In our main web scraper, we will implement account rotation using multiple bot accounts to avoid lockouts. While the test sites in this course lack account lockout mechanisms, we will teach you how to bypass such protections to prepare you for real-world scenarios.

The following Python code demonstrates switching between two accounts and printing each account’s profile page as a proof of concept for account rotation.
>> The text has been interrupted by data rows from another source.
(* ===== verification/ZkLocks.v ===== *)
(** ZkLocks: the locks that the gDoc backend can take in ZooKeeper.

    Source: gDoc_backend/lock/zkConn.go (ZkLockFile, ZkLockCell, ZkUnlockFile and
    ZkUnlockCell); lock/lock.go is what the handlers use today.

    The recipe of the ZooKeeper client, zk.Lock, is the class [ZkMutex]: a lock per
    path with one holder, which later requests wait for.  Requests of several
    goroutines, or of several servers, are a transition system; each runs one
    lock-use-unlock sequence.  An error of Lock panics, so it ends the run; an error
    of Unlock is ignored by the code and appears as a choice of the label. *)
From Stdlib Require Import ZArith Lia.
From stdpp Require Import gmap strings list pretty.
From S2P Require Import Prelude.
Open Scope nat_scope.

(** ** The client of ZooKeeper *)
Class ZkMutex := {
  ZkTable : Type;
  zk_owner : ZkTable → string → option nat;
  zk_acquire : string → nat → ZkTable → option ZkTable; (* [None]: Lock waits *)
  zk_release : string → ZkTable → ZkTable;
  zk_empty : ZkTable;
  zk_acquire_free : ∀ p i t, zk_owner t p = None → is_Some (zk_acquire p i t);
  zk_acquired : ∀ p i t t', zk_acquire p i t = Some t' → zk_owner t p = None ∧ ∀ q, zk_owner t' q = if decide (q = p) then Some i else zk_owner t q;
  zk_released : ∀ p t q, zk_owner (zk_release p t) q = if decide (q = p) then None else zk_owner t q;
  zk_empty_free : ∀ p, zk_owner zk_empty p = None
}.

(** A table of holders. *)
Definition table_acquire (p : string) (i : nat) (t : gmap string nat) : option (gmap string nat) :=
  match t !! p with None => Some (<[p := i]> t) | Some _ => None end.
Lemma table_acquire_free p i t : t !! p = None → is_Some (table_acquire p i t).
Proof. unfold table_acquire. intros ->. by eexists. Qed.
Lemma table_acquired p i t t' : table_acquire p i t = Some t' → t !! p = None ∧ ∀ q, t' !! q = if decide (q = p) then Some i else t !! q.
Proof.
  unfold table_acquire. destruct (t !! p) eqn:E; [done|]. intros [= <-]. split; [done|]. intros q.
  case_decide; [subst; apply lookup_insert_eq|by rewrite lookup_insert_ne].
Qed.
Lemma table_released p (t : gmap string nat) q : delete p t !! q = if decide (q = p) then None else t !! q.
Proof. case_decide; [subst; apply lookup_delete_eq|by rewrite lookup_delete_ne]. Qed.
#[export] Instance zk_table : ZkMutex := {|
  ZkTable := gmap string nat;
  zk_owner t p := t !! p;
  zk_acquire := table_acquire;
  zk_release p t := delete p t;
  zk_empty := ∅;
  zk_acquire_free := table_acquire_free;
  zk_acquired := table_acquired;
  zk_released := table_released;
  zk_empty_free p := lookup_empty p
|}.

Definition zk_file_path (filename : string) : string := "/" +:+ filename.
Definition zk_cell_path (row column : Z) (filename : string) : string := "/" +:+ filename +:+ "-" +:+ pretty row +:+ "-" +:+ pretty column.

Lemma str_length_app (a b : string) : String.length (a +:+ b) = String.length a + String.length b.
Proof. induction a as [|x a IH]; [done|]. change (S (String.length (a +:+ b)) = S (String.length a + String.length b)). by rewrite IH. Qed.

(** ** Requests *)
Inductive ZkJob :=
| JFile (filename : string)
| JCell (row column : Z) (filename : string).
Inductive ZkPhase :=
| ZStart   (* before ZkLockFile *)
| ZFile    (* ZkLockFile has returned *)
| ZBoth    (* ZkLockCell has the lock of the cell, before ZkUnlockFile *)
| ZCell    (* ZkLockCell has returned *)
| ZDone.
#[export] Instance ZkPhase_dec : EqDecision ZkPhase.
Proof. solve_decision. Defined.

Definition job_file (j : ZkJob) : string := match j with JFile f | JCell _ _ f => zk_file_path f end.
Definition job_cell (j : ZkJob) : option string := match j with JFile _ => None | JCell row column f => Some (zk_cell_path row column f) end.

Section zk.
Context `{ZK : ZkMutex}.

Record ZkState := mkZkState { zs_jobs : list (ZkJob * ZkPhase); zs_table : ZkTable }.

(** What request [i] does next; [ok] is whether Unlock reaches ZooKeeper. *)
Definition zk_action (i : nat) (ok : bool) (j : ZkJob) (ph : ZkPhase) (t : ZkTable) : option (ZkPhase * ZkTable) :=
  let unlock p := if ok then zk_release p t else t in
  match ph with
  | ZStart => t ← zk_acquire (job_file j) i t; Some (ZFile, t)
  | ZFile => match job_cell j with
             | Some cellpath => t ← zk_acquire cellpath i t; Some (ZBoth, t)
             | None => Some (ZDone, unlock (job_file j))
             end
  | ZBoth => Some (ZCell, unlock (job_file j))
  | ZCell => match job_cell j with Some cellpath => Some (ZDone, unlock cellpath) | None => None end
  | ZDone => None
  end.
(** Runs the outcome monad and the boolean connectives, nothing else. *)
Ltac run := cbn [obind must negb orb andb fst snd].
Ltac run_in H := cbn [obind must negb orb andb fst snd] in H.

(** ** Lemmas on machine integers *)

Create Rewrite HintDb cint.

Lemma wrap_range w x : 0 <= w -> 0 <= wrap w x < 2 ^ w.
Proof. intros. apply Z.mod_pos_bound. lia. Qed.

Lemma wrap_id w x : 0 <= x < 2 ^ w -> wrap w x = x.
Proof. apply Z.mod_small. Qed.

Lemma wrap_wrap w x : wrap w (wrap w x) = wrap w x.
Proof. apply Zmod_mod. Qed.

Lemma wrap_add_l w x y : wrap w (wrap w x + y) = wrap w (x + y).
Proof. apply Zplus_mod_idemp_l. Qed.

Lemma wrap_add_r w x y : wrap w (x + wrap w y) = wrap w (x + y).
Proof. apply Zplus_mod_idemp_r. Qed.

Lemma wrap_sub_l w x y : wrap w (wrap w x - y) = wrap w (x - y).
Proof. apply Zminus_mod_idemp_l. Qed.

Lemma wrap_sub_r w x y : wrap w (x - wrap w y) = wrap w (x - y).
Proof. apply Zminus_mod_idemp_r. Qed.

#[export] Hint Rewrite wrap_wrap wrap_add_l wrap_add_r wrap_sub_l wrap_sub_r : cint.

(** A modulus that divides [2^w] sees through a [w]-bit wrap-around. *)
Lemma wrap_mod_divide w n x : (n | 2 ^ w) -> wrap w x mod n = x mod n.
Proof. apply Z.mod_mod_divide. Qed.

Lemma swrap_range w x : 0 < w -> - 2 ^ (w - 1) <= swrap w x < 2 ^ (w - 1).
Proof.
  intros Hw. unfold swrap.
  pose proof (Z.mod_pos_bound (x + 2 ^ (w - 1)) (2 ^ w)).
  replace (2 ^ w) with (2 * 2 ^ (w - 1)) in *; [lia|].
  rewrite <- Z.pow_succ_r by lia. f_equal. lia.
Qed.

Lemma swrap_id w x : 0 < w -> - 2 ^ (w - 1) <= x < 2 ^ (w - 1) -> swrap w x = x.
Proof.
  intros Hw Hx. unfold swrap. rewrite Z.mod_small; [lia|].
  replace (2 ^ w) with (2 * 2 ^ (w - 1)); [lia|].
  rewrite <- Z.pow_succ_r by lia. f_equal. lia.
Qed.

(** Reduces every wrap-around whose argument [lia] proves to be in range. *)
Ltac wrap_small :=
  repeat match goal with
  | |- context [wrap ?w ?x] => rewrite (wrap_id w x) by lia
  | |- context [swrap ?w ?x] => rewrite (swrap_id w x) by lia
  end.
Definition aoc_service_slots_available_to_write (service : option aoc_ipc_service_header) (dir : Z)
    : outcome Z :=
  if bad_service service dir then Ret 0 else
  let* s := must service in
  let* region := regions s dir in
  if r_slots region =? 0 then Ret 0 else
  if aoc_service_is_ring s then Ret 1 else
  if aoc_service_is_buffer s then Ret 0 else
  let diff := _read_write_delta region in
  Ret (u64 (r_slots region - diff)).

Definition aoc_service_can_read_message (service : option aoc_ipc_service_header) (dir : Z)
    : outcome bool :=
  let* n := aoc_service_slots_available_to_read service dir in Ret (0 <? n).

Definition aoc_service_can_write_message (service : option aoc_ipc_service_header) (dir : Z)
    : outcome bool :=
  let* n := aoc_service_slots_available_to_write service dir in Ret (0 <? n).

(** ** Pointers into the IPC memory *)

(** An address, 0 for NULL. *)
Definition aoc_service_current_read_pointer (service : option aoc_ipc_service_header)
    (base dir : Z) : outcome Z :=
  if bad_service service dir || (base =? 0) then Ret 0 else
  let* s := must service in
  let* region := regions s dir in
  let* offset :=
    if aoc_service_is_ring s then Ret (r_rp region)
    else if r_slots region =? 0 then Undef
    else Ret (u32 (r_size region * (r_rx region mod r_slots region))) in
  Ret (base + r_offset region + offset).

Definition aoc_service_current_write_pointer (service : option aoc_ipc_service_header)
    (base dir : Z) : outcome Z :=
  if bad_service service dir || (base =? 0) then Ret 0 else
  let* s := must service in
  let* region := regions s dir in
  let* offset :=
    if aoc_service_is_ring s then Ret (r_wp region)
    else if r_slots region =? 0 then Undef
    else Ret (u32 (r_size region * (r_tx region mod r_slots region))) in
  Ret (base + r_offset region + offset).

Definition aoc_service_current_message_size (m : memory)
    (service : option aoc_ipc_service_header) (base dir : Z) : outcome Z :=
  let* can := aoc_service_can_read_message service dir in
  if negb can then Ret 0 else
  let* hdr := aoc_service_current_read_pointer service base dir in
  if hdr =? 0 then Undef else Ret (message_header_length m hdr).

Definition aoc_service_current_message_pointer
    (service : option aoc_ipc_service_header) (base dir : Z) : outcome Z :=
  let* can := aoc_service_can_read_message service dir in
  if negb can then Ret 0 else
  let* ptr := aoc_service_current_read_pointer service base dir in
  Ret (ptr + MESSAGE_HEADER_SIZE).

Definition aoc_service_ring_base (service : option aoc_ipc_service_header)
    (base dir : Z) : outcome Z :=
  if bad_ring service dir then Ret 0 else
  let* s := must service in
  let* region := regions s dir in
  Ret (if 0 <? r_size region then base + r_offset region else 0).

Definition aoc_service_ring_size (service : option aoc_ipc_service_header) (dir : Z) : outcome Z :=
  if bad_ring service dir then Ret 0 else
  let* s := must service in
  let* region := regions s dir in
  Ret (r_size region).

Definition aoc_service_ring_read_offset (service : option aoc_ipc_service_header) (dir : Z)
    : outcome Z :=
  if bad_ring service dir then Ret 0 else
  let* s := must service in
  let* region := regions s dir in
  Ret (r_rp region).

Definition aoc_service_ring_write_offset (service : option aoc_ipc_service_header) (dir : Z)
    : outcome Z :=
  if bad_ring service dir then Ret 0 else
  let* s := must service in
  let* region := regions s dir in
  Ret (r_wp region).
(** Resetting the write pointer puts it at the start of the cells and counts
    the skipped cells as written: the stream grows by the stale bytes they hold
    (a whole ring of them when the pointer already was at the start). *)
Theorem ring_reset_write_pointer_refines m s base dir st :
  ring_service m s base dir st ->
  lenZ (written st) + ring_capacity s dir - consumed st < 2 ^ 32 ->
  ring_capacity s dir < 2 ^ 31 ->
  exists s' stale, aoc_ring_reset_write_pointer (Some s) dir = Ret (true, Some s') /\
    aoc_service_ring_write_offset (Some s') dir = Ret 0 /\
    ring_service m s' base dir (stream_write st stale) /\
    lenZ stale = ring_capacity s dir - lenZ (written st) mod ring_capacity s dir.
Proof.
  intros S Hlag Hcap.
  destruct (ring_service_region _ _ _ _ _ S) as (r & Hreg & Hsl & HR & Hc & Had).
  rewrite Hc in *. pose proof (ring_wp_bound _ _ _ _ HR) as Hw.
  pose proof (rep_size _ _ _ _ HR). pose proof (rep_order _ _ _ _ HR).
  set (ring := base + r_offset r) in *. set (n := r_size r - r_wp r).
  assert (Hlen : lenZ (load m (ring + r_wp r) n) = n)
    by (apply lenZ_load; lia).
  destruct (ring_advance_tx m ring r st HR m (load m (ring + r_wp r) n))
    as (r' & Hr' & HR' & Hs' & Ho' & Hl'); rewrite ?Hlen in *; [lia..| |].
  { assert (HL : lenZ (written st ++ load m (ring + r_wp r) n) = lenZ (written st) + n)
      by (rewrite lenZ_app; lia).
    rewrite HL. intros i Hi. apply lookup_app_lenZ; [lia| |].
    - intros Hlt. apply (rep_data _ _ _ _ HR). lia.
    - intros Hge. rewrite lookup_load, decide_True by lia. do 2 f_equal.
      replace (i mod r_size r) with (r_wp r + (i - lenZ (written st))); [lia|].
      apply Z.mod_unique_pos with (lenZ (written st) / r_size r); [lia|].
      pose proof (Z.div_mod (lenZ (written st)) (r_size r)).
      rewrite (rep_wp _ _ _ _ HR). lia. }
  exists (set_region s dir r'), (load m (ring + r_wp r) n). split_and!.
  - unfold aoc_ring_reset_write_pointer. rewrite (rs_ring _ _ _ _ _ S). run.
    rewrite Hreg. run. fold n. rewrite (wrap_id 32 n), (swrap_id 32 n) by lia.
    case_test; [|lia]. rewrite (wrap_id 32 n) by lia. by rewrite Hr'.
  - unfold aoc_service_ring_write_offset, bad_ring.
    rewrite is_ring_set_region, (rs_ring _ _ _ _ _ S), (rs_dir _ _ _ _ _ S). run.
    rewrite regions_set_region by apply (rs_dir _ _ _ _ _ S). run.
    rewrite (rep_wp _ _ _ _ HR'). simpl. rewrite lenZ_app, Hlen, Hs', <- mod_add_small by lia.
    rewrite <- (rep_wp _ _ _ _ HR). f_equal. unfold n.
    replace (r_wp r + (r_size r - r_wp r)) with (r_size r) by lia. apply Z.mod_same. lia.
  - by apply (ring_service_update _ _ _ _ _ S) with r.
  - rewrite Hlen. unfold n. by rewrite (rep_wp _ _ _ _ HR).
Qed.
Lemma queue_service_region :
  exists r, regions s dir = Ret r /\ queue_rep m (base + r_offset r) r n msgs /\
    queue_geometry s base dir = (base + r_offset r, r_size r, r_slots r).
Proof using S.
  destruct S as [_ _ _ _ (r & Hreg & HQ)]. exists r. split_and!; [done|done|].
  unfold queue_geometry. by rewrite Hreg.
Qed.

Lemma queue_slots_to_read :
  aoc_service_slots_available_to_read (Some s) dir = Ret (lenZ msgs).
Proof using S.
  destruct queue_service_region as (r & Hreg & HQ & _).
  unfold aoc_service_slots_available_to_read, bad_service.
  rewrite (qs_dir _ _ _ _ _ _ S). run. rewrite Hreg. run.
  rewrite (qs_not_ring _ _ _ _ _ _ S), (qs_not_buffer _ _ _ _ _ _ S).
  rewrite (queue_delta _ _ _ _ _ HQ), if_ltb_min.
  pose proof (qr_slots _ _ _ _ _ HQ). pose proof (qr_pending _ _ _ _ _ HQ).
  case_test; [lia|]. f_equal. lia.
Qed.

Lemma queue_slots_to_write :
  aoc_service_slots_available_to_write (Some s) dir =
    Ret (snd (queue_geometry s base dir) - lenZ msgs).
Proof using S.
  destruct queue_service_region as (r & Hreg & HQ & ->).
  unfold aoc_service_slots_available_to_write, bad_service.
  rewrite (qs_dir _ _ _ _ _ _ S). run. rewrite Hreg. run.
  rewrite (qs_not_ring _ _ _ _ _ _ S), (qs_not_buffer _ _ _ _ _ _ S).
  rewrite (queue_delta _ _ _ _ _ HQ).
  pose proof (lenZ_nonneg msgs). destruct HQ. unfold MESSAGE_HEADER_SIZE in *.
  case_test; [lia|]. f_equal. apply wrap_id. nia.
Qed.

(** Replacing the region of the direction. *)
Lemma queue_service_update m' r r' n' msgs' :
  regions s dir = Ret r -> queue_rep m' (base + r_offset r) r' n' msgs' ->
  r_size r' = r_size r -> r_slots r' = r_slots r -> r_offset r' = r_offset r ->
  queue_service m' (set_region s dir r') base dir n' msgs' /\
  queue_geometry (set_region s dir r') base dir = queue_geometry s base dir.
Proof using S.
  intros Hreg HQ Hs Hl Ho. destruct S. split.
  - constructor; [by rewrite is_ring_set_region| |done|done|].
    + unfold set_region. by destruct (dir =? AOC_UP).
    + exists r'. rewrite regions_set_region by done. by rewrite Ho.
  - unfold queue_geometry. rewrite regions_set_region, Hreg by done. by rewrite Hs, Hl, Ho.
Qed.

Lemma queue_write_pointer r :
  regions s dir = Ret r ->
  aoc_service_current_write_pointer (Some s) base dir
    = Ret (slot_addr (base + r_offset r) r n).
Proof using S.
  intros Hreg. destruct queue_service_region as (r0 & Hreg0 & HQ & _).
  rewrite Hreg in Hreg0. injection Hreg0 as <-.
  unfold aoc_service_current_write_pointer, bad_service.
  rewrite (qs_dir _ _ _ _ _ _ S). run.
  destruct (Z.eqb_spec base 0); [by destruct (qs_base _ _ _ _ _ _ S)|]. rewrite Hreg. run.
  rewrite (qs_not_ring _ _ _ _ _ _ S). pose proof (qr_slots _ _ _ _ _ HQ).
  case_test; [lia|]. run. by rewrite (queue_tx_slot _ _ _ _ _ HQ), (queue_slot_offset _ _ _ _ _ HQ).
Qed.
(* ===== verification/GvElection.v ===== *)
(** Elections of the vote library (bms/misc/gvotable.c).

    An election collects ballots, one per reason, keeps them in the order of its
    comparator, and publishes a result: the first enabled ballot, else the default.
    This file holds the data and the operations on one election; GvOrder.v proves
    what they elect, GvLocks.v the lock discipline, GvRegistry.v the table of named
    elections.

    A [void *] vote is a 64-bit number: the vote itself when [vote_size] fits a
    pointer, else the address of a buffer of the heap.  A mutex is a flag; taking a
    mutex that is already held never returns, which is the outcome [Deadlock]. *)

From stdpp Require Import gmap.
From S2P Require Import Prelude.

(** ** Strings, buffers *)

Definition GVOTABLE_MAX_REASON_LEN : nat := 32.
Definition MAX_NAME_LEN : nat := 16.
Definition VOTES_HISTORY_DEPTH : Z := 1.
Definition DEBUGFS_CAST_VOTE_REASON : string := "DEBUGFS".
Definition DEBUGFS_FORCE_VOTE_REASON : string := "DEBUGFS_FORCE".
Definition default_reason : string := "Default".

(** [strlcpy] into a buffer of [n] bytes keeps at most [n - 1] characters. *)
Definition strlcpy (n : nat) (src : string) : string := String.substring 0 (n - 1) src.

(** [strncmp(a, b, n) == 0]. *)
Definition strncmp_eq (n : nat) (a b : string) : bool :=
  bool_decide (String.substring 0 n a = String.substring 0 n b).

(** The vote buffers, by address. *)
Abbreviation heap := (gmap Z (list Z)).

(** [memcpy] between vote buffers; undefined outside them. *)
Definition memcpy_buf (h : heap) (dst src n : Z) : outcome heap :=
  let* s := must (h !! src) in
  let* d := must (h !! dst) in
  if (Z.of_nat (length s) <? n) || (Z.of_nat (length d) <? n) then Undef else
  Ret (<[dst := take (Z.to_nat n) s ++ drop (Z.to_nat n) d]> h).

(** ** Comparators *)

Inductive comparator :=
| CmpUintMax
| CmpUintMin
| CmpIntMax
| CmpIntMin
| CmpMostRecent
| CmpLeastRecent
| CmpBool
| CmpNone
| CmpUser (f : Z -> Z -> Z).

(** [*((unsigned int * )&l)] is the low word of the pointer. *)
Definition gvotable_comparator_uint_max (l r : Z) : Z :=
  let a := u32 l in
  let b := u32 r in
  if b <? a then 1 else if a <? b then -1 else 0.

Definition gvotable_comparator_int (l r : Z) : Z :=
  let a := s32 l in
  let b := s32 r in
  if b <? a then 1 else if a <? b then -1 else 0.

Definition gvotable_comparator_int_max (a b : Z) : Z := - gvotable_comparator_int a b.

Definition gvotable_comparator_int_min (a b : Z) : Z := gvotable_comparator_int a b.

Definition gvotable_comparator_uint_min (a b : Z) : Z := - gvotable_comparator_uint_max a b.

Definition gvotable_comparator_most_recent (a b : Z) : Z := -1.

Definition gvotable_comparator_least_recent (a b : Z) : Z := 1.

Definition gvotable_comparator_bool (a b : Z) : Z := gvotable_comparator_most_recent a b.

Definition gvotable_comparator_none (a b : Z) : Z := gvotable_comparator_most_recent a b.

(** A call through the [cmp] function pointer. *)
Definition run_cmp (c : comparator) : Z -> Z -> Z :=
  match c with
  | CmpUintMax => gvotable_comparator_uint_max
  | CmpUintMin => gvotable_comparator_uint_min
  | CmpIntMax => gvotable_comparator_int_max
  | CmpIntMin => gvotable_comparator_int_min
  | CmpMostRecent => gvotable_comparator_most_recent
  | CmpLeastRecent => gvotable_comparator_least_recent
  | CmpBool => gvotable_comparator_bool
  | CmpNone => gvotable_comparator_none
  | CmpUser f => f
  end.

(** [cmp == gvotable_comparator_none]. *)
Definition is_cmp_none (c : comparator) : bool :=
  match c with CmpNone => true | _ => false end.

(** ** Ballots and elections *)

Record ballot := mk_ballot {
  b_enabled : bool;
  b_reason_hash : Z;
  b_reason : string;
  b_idx : Z;
  b_vote : list Z;      (* [VOTES_HISTORY_DEPTH] entries *)
  b_vote_size : Z;      (* != 0 when copy is requested *)
  b_num_votes : Z;
}.

(** [ballot->vote[ballot->idx]]. *)
Definition cur_vote (b : ballot) : Z := nth (Z.to_nat (b_idx b)) (b_vote b) 0.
When logged in as DarkHacker, the profile page displays You are logged in as DarkHacker. This message is absent while visiting other users’ profile pages, confirming your login status. Below is how we programmatically verify this by switching between accounts:

import requests


# JSON structure for profiles
profiles = {
    "url": "http://127.0.0.1:5000/profile/",
    "users": {
        "CyberGhost": {
            "cookie": "session=.eJwtzrkRwjAQAMBeFBNIJ-keN-PRfWNSG0cMvUPAVrDvsucZ11G213nHo-xPL1uBabksGWtPVu-1CgCBKzZhnzEU3ZQRuSG2aYvSCCVpVfAqg5S7-gAMmTJGl-k5slVzRgBvJKa0IJPDa8zRsmnajFTI3knKL3Jfcf435fMFvlsvkA.aHFScA.HYZ0jgZ5eb06WP5SzPnnf6pISJo"
        },
        "DarkHacker": {
            "cookie": "session=.eJwlzjkOwjAQAMC_uKbwru098hmUvQRtQirE30FiXjDvdq8jz0fbXseVt3Z_RtsaLq_dS6iPEovRuyIyhhGoxMppFG5CJEAEy3cuZ9LivWN0nWwyLCZS6tI5h66oWdA9hBADWN14xyrJ6LkmFFj5yjKsMVjbL3Kdefw30D5fvlgvjw.aHFR-A.mcu8L_CTLdZrz2254OEzZhsqpbQ"
        }
    }
}

# Function to fetch profile and check for login string
def fetch_profile(username, cookie):
    url = f"{profiles['url']}{username}"
    headers = {'Cookie': cookie}
    try:
        response = requests.get(url, headers=headers)
        # Check for the login confirmation string
        login_string = f"You are logged in as {username}"
        if login_string in response.text:
            print(f"Confirmation: '{login_string}' found in the response for user: {username}.")
        else:
            print(f"Confirmation: '{login_string}' NOT found in the response.")
    except requests.RequestException as e:
        print(f"Error fetching profile for {username}: {e}")

# Fetch profiles for both users
for username, data in profiles['users'].items():
    fetch_profile(username, data['cookie'])

Output:

-> % python3 profile_rotation.py
Confirmation: 'You are logged in as CyberGhost' found in the response for user: CyberGhost.
Confirmation: 'You are logged in as DarkHacker' found in the response for user: DarkHacker.

You can enhance the learning experience by enumerating posts with each account, but the current approach is sufficient. Switching between accounts is an effective strategy to avoid being flagged for suspicious activity, as all requests sent to the website are logged.